In the hours before President Obama signed the JOBS Act into law this afternoon, warnings of the bill’s faults were being trumpeted under headlines such as Ex-Con Man Says JOBS Act Makes Guys Like Him Rich and Could JOBS Act “Bring Fraud Back to Wall Street”?
Nevertheless, after stating that the bi-partisan bill will make it easier for companies to go public, “remove barriers preventing entrepreneurs from getting funding,” and give “startups and small business … access to a big new pool of investors, namely the American people,” the President signed it into law at 2:45 pm today.
So, now what? If you’re an owner of one of the small businesses the JOBS Act was designed to help, here’s what you need to know.
1. The new law doesn’t take effect until the rules are established. The Securities and Exchange Commission has until January 2013 to define how the legislation will be enforced. Considering that SEC Chairman Mary Schapiro has been vocally opposed to the law, rules to protect investors are likely to be stringent.
2. Plenty of Yahoo Small Business Advisor readers' companies would fall into the newly created category of “emerging growth companies” by virtue of having under $1 billion in annual revenues, but only the tiny percentage of those who are interested in making an initial public offering will care about that aspect of the bill.
For most small businesses on the scale of the mom-and-pop shop, the bill’s crowdfunding measure is the main point of interest. The Crowdfunding Act included in the JOBS package permits companies to raise up to a total of $1 million in small stake investments from large groups of unaccredited investors without registering with the SEC or providing audited financial statements.
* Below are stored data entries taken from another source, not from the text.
(** The loop condition of sender.c line 56: the chunks [fgets(message.text,
    100, fp)] returns until it returns NULL at end of file.  Every chunk is
    non-empty, so [String.length s] calls are enough. *)
Fixpoint fgets_all (fuel : nat) (s : string) : list string :=
  match fuel with
  | O => []
  | S f =>
      match s with
      | EmptyString => []
      | _ => let '(l, r) := take_line (TEXT_SIZE - 1) s in l :: fgets_all f r
      end
  end.

Definition file_messages (s : string) : list string := fgets_all (String.length s) s.

(** ** The mailbox *)

(** [attr.mq_msgsize] of the queue both programs create (line 29). *)
Definition MQ_MSGSIZE : nat := 256.

(** The contents behind the mailbox: the message queue's messages, each
    as the C string its bytes hold and the number of bytes [mq_send] was
    given, and the shared segment's string. *)
Record chan := mkChan { ch_queue : list (string * nat); ch_shm : string }.

(** [send] (sender.c lines 3-11): [mq_send(mqd, message.text,
    sizeof(message.text), 0)] appends a message of [TEXT_SIZE] bytes (it
    fails with EMSGSIZE, ignored, above [mq_msgsize]); [strcpy]
    overwrites the segment; any other flag does nothing. *)
Definition send (message : message_t) (flag : Z) (c : chan) : chan :=
  if bool_decide (flag = 1%Z) then
    let len := TEXT_SIZE in
    if bool_decide (len ≤ MQ_MSGSIZE) then mkChan (ch_queue c ++ [(text message, len)]) (ch_shm c)
    else c
  else if bool_decide (flag = 2%Z) then mkChan (ch_queue c) (text message)
  else c.

(** [receive] (receiver.c lines 3-11): [mq_receive] takes the oldest
    message, copying its bytes into [message.text], and blocks ([None]) on
    an empty queue (its length argument 256 is not below [mq_msgsize], so
    it never fails with EMSGSIZE); [strcpy] copies the segment; any other
    flag leaves the buffer as it was. *)
Definition receive (message : message_t) (flag : Z) (c : chan) : option (message_t * chan) :=
  if bool_decide (flag = 1%Z) then
    match ch_queue c with
    | [] => None
    | (m, _) :: q => Some (mkMessage m, mkChan q (ch_shm c))
    end
  else if bool_decide (flag = 2%Z) then Some (mkMessage (ch_shm c), c)
  else Some (message, c).

(** ** What the two processes print *)

Definition esc (code : string) : string := String "027"%char ("[" +:+ code +:+ "m").

Definition send_banner (m : string) : string :=
  esc "36" +:+ "Sending message: " +:+ esc "0" +:+ m.
Definition eof_banner : string :=
  esc "31" +:+ String newline "End of input file! exit!" +:+ esc "0".
Definition recv_banner (m : string) : string :=
  esc "36" +:+ "Receiving message: " +:+ esc "0" +:+ m.
Definition exit_banner : string :=
  esc "31" +:+ String newline "Sender exit!" +:+ esc "0".

(** ** The joint state and its steps *)

(** The sender's position: in the [fgets] loop with the chunks still to
    read, between [sem_wait] and [send], between [send] and [sem_post],
    and the same three points for the "EXIT" message. *)
Inductive spc :=
| SLoop (rest : list string)
| SSend (m : string) (rest : list string)
| SPost (rest : list string)
| SExitWait
| SExitSend
| SExitPost
| SDone.

(** The receiver's position in its [do ... while] loop. *)
Inductive rpc := RWait | RRecv | RCheck | RPost | RDone.

Record ipc := mkIpc {
  sp : spc; rp : rpc;
  sem_s : nat; sem_r : nat;
  ch : chan;
  r_msg : message_t;
  out_s : string; out_r : string
}.

Section step.
Variable flag : Z.

(** The sender's atomic actions, sender.c lines 55-71. *)
Inductive sender_step : ipc → ipc → Prop :=
(* lines 56-57: a chunk was read, [sem_wait(sem_sender)] *)
| s_wait m rest r n sr c msg os or :
    sender_step (mkIpc (SLoop (m :: rest)) r (S n) sr c msg os or)
             (mkIpc (SSend m rest) r n sr c msg os or)
(* lines 59-62: [send] and its printout *)
| s_send m rest r ss sr c msg os or :
    sender_step (mkIpc (SSend m rest) r ss sr c msg os or)
             (mkIpc (SPost rest) r ss sr (send (mkMessage m) flag c) msg (os +:+ send_banner m) or)
(* line 63 *)
| s_post rest r ss sr c msg os or :
    sender_step (mkIpc (SPost rest) r ss sr c msg os or)
             (mkIpc (SLoop rest) r ss (S sr) c msg os or)
(* lines 56 and 67: [fgets] returns NULL *)
| s_eof r ss sr c msg os or :
    sender_step (mkIpc (SLoop []) r ss sr c msg os or)
             (mkIpc SExitWait r ss sr c msg (os +:+ eof_banner) or)
(* lines 68-69 *)
| s_exit_wait r n sr c msg os or :
    sender_step (mkIpc SExitWait r (S n) sr c msg os or)
             (mkIpc SExitSend r n sr c msg os or)
(* line 70 *)
| s_exit_send r ss sr c msg os or :
    sender_step (mkIpc SExitSend r ss sr c msg os or)
             (mkIpc SExitPost r ss sr (send (mkMessage EXIT_TEXT) flag c) msg os or)
(* line 71 *)
| s_exit_post r ss sr c msg os or :
    sender_step (mkIpc SExitPost r ss sr c msg os or)
             (mkIpc SDone r ss (S sr) c msg os or).

(** The receiver's atomic actions, receiver.c lines 49-63. *)
Inductive receiver_step : ipc → ipc → Prop :=
(* line 50 *)
| r_wait s ss n c msg os or :
    receiver_step (mkIpc s RWait ss (S n) c msg os or)
             (mkIpc s RRecv ss n c msg os or)
(* line 52 *)
| r_recv s ss sr c msg msg' c' os or :
    receive msg flag c = Some (msg', c') →
    receiver_step (mkIpc s RRecv ss sr c msg os or)
             (mkIpc s RCheck ss sr c' msg' os or)
(* lines 56-58 *)
| r_exit s ss sr c msg os or :
    text msg = EXIT_TEXT →
    receiver_step (mkIpc s RCheck ss sr c msg os or)
             (mkIpc s RDone ss sr c msg os (or +:+ exit_banner))
(* line 60 *)
| r_print s ss sr c msg os or :
    text msg ≠ EXIT_TEXT →
    receiver_step (mkIpc s RCheck ss sr c msg os or)
             (mkIpc s RPost ss sr c msg os (or +:+ recv_banner (text msg)))
(* line 62 *)
| r_post s ss sr c msg os or :
    receiver_step (mkIpc s RPost ss sr c msg os or)
             (mkIpc s RWait (S ss) sr c msg os or).

(** One step of either process. *)
Definition ipc_step (a b : ipc) : Prop := sender_step a b ∨ receiver_step a b.

End step.

(** Both processes at the top of their loops: [sem_sender] = 1 and
    [sem_receiver] = 0 (lines 20-21), an empty mailbox. *)
Definition ipc_init (file : string) : ipc :=
  mkIpc (SLoop (file_messages file)) RWait 1 0 (mkChan [] EmptyString)
        (mkMessage EmptyString) EmptyString EmptyString.

(** What the receiver prints for the messages [ms]. *)
Definition render (ms : list string) : string :=
  foldr (λ m acc, recv_banner m +:+ acc) EmptyString ms.

(** ** [fgets]: the chunks are the file *)

Lemma take_line_spec k s l r :
  take_line k s = (l, r) →
  l +:+ r = s ∧ String.length l ≤ k ∧ (0 < k → s ≠ EmptyString → 0 < String.length l).
Proof.
  revert k l r. induction s as [|c s IH]; intros [|k] l r H; simpl in H.
  1-3: injection H as <- <-; split; [done|]; split; [simpl; lia|]; intros ? Hs; simpl;
    first [lia | by destruct Hs].
  destruct (Ascii.eqb c newline).
  - injection H as <- <-. split; [done|]. simpl. lia.
  - destruct (take_line k s) as [l' r'] eqn:E. injection H as <- <-.
    destruct (IH _ _ _ E) as (Happ & Hlen & _).
    split; [by rewrite <- Happ|]. simpl. lia.
Qed.

Definition concat_str (ms : list string) : string := foldr String.append EmptyString ms.

Lemma fgets_all_spec fuel s :
  String.length s ≤ fuel →
  concat_str (fgets_all fuel s) = s ∧
  Forall (λ m, 0 < String.length m ≤ TEXT_SIZE - 1) (fgets_all fuel s).
Proof.
  revert s. induction fuel as [|f IH]; intros s Hs.
  - destruct s; simpl in *; [split; constructor | lia].
  - destruct s as [|c s']; [split; [done | constructor]|].
    cbn [fgets_all]. destruct (take_line (TEXT_SIZE - 1) (String c s')) as [l r] eqn:E.
    destruct (take_line_spec _ _ _ _ E) as (Happ & Hlen & Hpos).
    assert (Hl : 0 < String.length l) by (apply Hpos; [unfold TEXT_SIZE; lia | done]).
    assert (Hr : String.length r ≤ f).
    { rewrite <- Happ, string_app_length in Hs. lia. }
    destruct (IH r Hr) as [Hc Hf]. split.
    + simpl. by rewrite Hc.
    + constructor; [lia | done].
Qed.

(** C36: reading a file with [fgets(message.text, 100, fp)] until NULL
    (sender.c line 56) cuts it into chunks of 1 to 99 characters whose
    concatenation is the file: nothing is lost, duplicated or reordered. *)
Theorem file_messages_roundtrip (file : string) :
  concat_str (file_messages file) = file ∧
  Forall (λ m, 0 < String.length m ≤ TEXT_SIZE - 1) (file_messages file).
Proof. apply fgets_all_spec. lia. Qed.


(** ** Measures of a state *)

(** 1 when the process is between its [sem_wait] and its [sem_post]. *)
Definition cs_s (s : spc) : nat :=
  match s with SSend _ _ | SPost _ | SExitSend | SExitPost => 1 | _ => 0 end.
Definition cs_r (r : rpc) : nat :=
  match r with RRecv | RCheck | RPost => 1 | _ => 0 end.

(** The steps the sender has left. *)
Definition sender_rem (s : spc) : nat :=
  match s with
  | SLoop rest => 3 * length rest + 4
  | SSend _ rest => 3 * length rest + 6
  | SPost rest => 3 * length rest + 5
  | SExitWait => 3 | SExitSend => 2 | SExitPost => 1 | SDone => 0
  end.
Today a group of 13 crowdfunding platforms and industry experts announced they have come together under the umbrella of the Crowdfunding Accreditation for Platform Standards program to develop a self-regulatory organization that hopes to collaborate with the SEC on developing industry standards.
3. If you're an entrepreneur hoping to use crowdfunding to raise capital for a startup or existing business, it’s not too early to start looking into how you will do that. Several sites have already launched in anticipation of equity-based crowdfunding being legalized. You can sign up now to get emails and news from them about how to participate. They include EarlyShares, Crowdfunder, CircleUp, and WeFunder.
There are also businesses at the ready to help you comply with JOBS Acts rules once they’re written. One organization, CrowdfundingRoadmap.com, promises cloud-based, turnkey technology to help you navigate your way. Crowd Fund Advisors, offers to help you design your pitch and choose a crowdfunding portal.
To be sure, non-equity-based crowdfunding (known as donor-based or rewards-based crowdfunding) is already widespread, and success stories abound. In a market study published last week, The Daily Crowdsource reported that projects raised more than $102 million on rewards-based crowdfunding platforms in 2011.
If you’re not familiar with the existing platforms and approaches that the most successful projects are employing to win funding, check out sites like IndieGoGo, RocketHub and Kickstarter to see what the fuss is all about.
4. Another potentially useful aspect of the law to small businesses is the elimination of an SEC ban that prevents them from using advertisements to solicit investors.
An anecdote from journalist Amy Cortese’s book Locavesting best explains why this could be interesting to mom-and-pops. Cortese tells the story of Dante Hesse, the proprietor of Milk Thistle Farm, in Ghent, New York, with $750,000 in annual sales. In 2008, rejected by banks for a loan to expand his organic dairy cow operation, Hesse tacked up a short note at a farmer’s market to let his loyal customers know he was looking for investors.
But that was a violation of SEC rules. Cortese writes, “Little did Hesse know he was on his way to becoming a white-collar criminal.” Come 2013, however, business people like Hesse would be in the clear. The JOBS Act changes a longstanding SEC prohibition against private businesses soliciting funds from the public without going through a costly registration process. It means small businesses can look to their communities for support, and that members of a community can more easily invest in local businesses instead of getting mixed up in all that fraud on Wall Street.